** What to do **
Give again, word for word, every line below from the one that has "Definition DataFrame := list asset." through the one that has "(** [series == x], element by element. *)", both included, and no others.

Records from a collection:
+ + + + + + +

(** [re.search(findstr, page)], as group 1 of the leftmost match. *)
Fixpoint search (page : string) : option string :=
  match match_here page with
  | Some g => Some g
  | None =>
      match page with
      | EmptyString => None
      | String _ t => search t
      end
  end.

End Re.

(** ** The data frame *)

Module Pd.

(** A frame built from a list of dicts: one row per dict. *)
Definition DataFrame := list asset.

(** The columns are the keys that occur in some row, so a frame built
    from the empty list has none. *)
Definition has_column (df : DataFrame) (c : string) : bool :=
  existsb (fun r => bool_decide (is_Some (r !! c))) df.

(** A cell; NaN where the row lacks the key. *)
Definition cell (c : string) (r : asset) : jvalue := default JOther (r !! c).

(** [df[c]] *)
Definition getitem (df : DataFrame) (c : string) : outcome (list jvalue) :=
  if has_column df c then Ok (map (cell c) df) else Raise (KeyError c).

(** [series == x], element by element. *)
Definition eq_str (x : string) (v : jvalue) : bool :=
  match v with
  | JStr s => bool_decide (s = x)
  | JOther => false
  end.

(** The rows a mask keeps. *)
Fixpoint select {A} (mask : list bool) (l : list A) : list A :=
  match mask, l with
  | true :: m, x :: t => x :: select m t
  | false :: m, _ :: t => select m t
  | _, _ => []
  end.

(** [df.loc[mask, c]] *)
Definition loc (df : DataFrame) (mask : list bool) (c : string) : outcome (list jvalue) :=
  match getitem df c with
  | Ok col => Ok (select mask col)
  | Raise e => Raise e
  end.

End Pd.

(** ** The job object and the monad of its methods *)

(** The fields of a [Video] instance. *)
Record Video := {
  srcpage : string;
  vid_name : option string;
  assets : option Pd.DataFrame;
  vidurl : option string;
  resolution : string;
  container : string
}.

Definition set_assets (a : option Pd.DataFrame) (v : Video) : Video :=
  {| srcpage := srcpage v; vid_name := vid_name v; assets := a;
     vidurl := vidurl v; resolution := resolution v; container := container v |}.

Definition set_vidurl (u : option string) (v : Video) : Video :=
  {| srcpage := srcpage v; vid_name := vid_name v; assets := assets v;
     vidurl := u; resolution := resolution v; container := container v |}.

(** A method runs on the object it is called on and on the trace of
    events so far.  A raised exception keeps the changes made before it. *)
Record state := { self : Video; out : list event }.

Definition M (A : Type) : Type := state -> outcome A * state.

#[global] Instance M_ret : MRet M := fun A a st => (Ok a, st).

#[global] Instance M_bind : MBind M := fun A B f m st =>
  match m st with
  | (Ok a, st') => f a st'
  | (Raise e, st') => (Raise e, st')
  end.

Definition raise {A} (e : exn) : M A := fun st => (Raise e, st).

Definition get_self : M Video := fun st => (Ok (self st), st).

Definition update_self (f : Video -> Video) : M unit :=
  fun st => (Ok tt, {| self := f (self st); out := out st |}).

Definition emit (e : event) : M unit :=
  fun st => (Ok tt, {| self := self st; out := (out st ++ [e])%list |}).

(** [print(line)] *)
Definition print (line : string) : M unit := emit (Print line).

+ + + + + + +

** Answer section **
Definition DataFrame := list asset.

(** The columns are the keys that occur in some row, so a frame built
    from the empty list has none. *)
Definition has_column (df : DataFrame) (c : string) : bool :=
  existsb (fun r => bool_decide (is_Some (r !! c))) df.

(** A cell; NaN where the row lacks the key. *)
Definition cell (c : string) (r : asset) : jvalue := default JOther (r !! c).

(** [df[c]] *)
Definition getitem (df : DataFrame) (c : string) : outcome (list jvalue) :=
  if has_column df c then Ok (map (cell c) df) else Raise (KeyError c).

(** [series == x], element by element. *)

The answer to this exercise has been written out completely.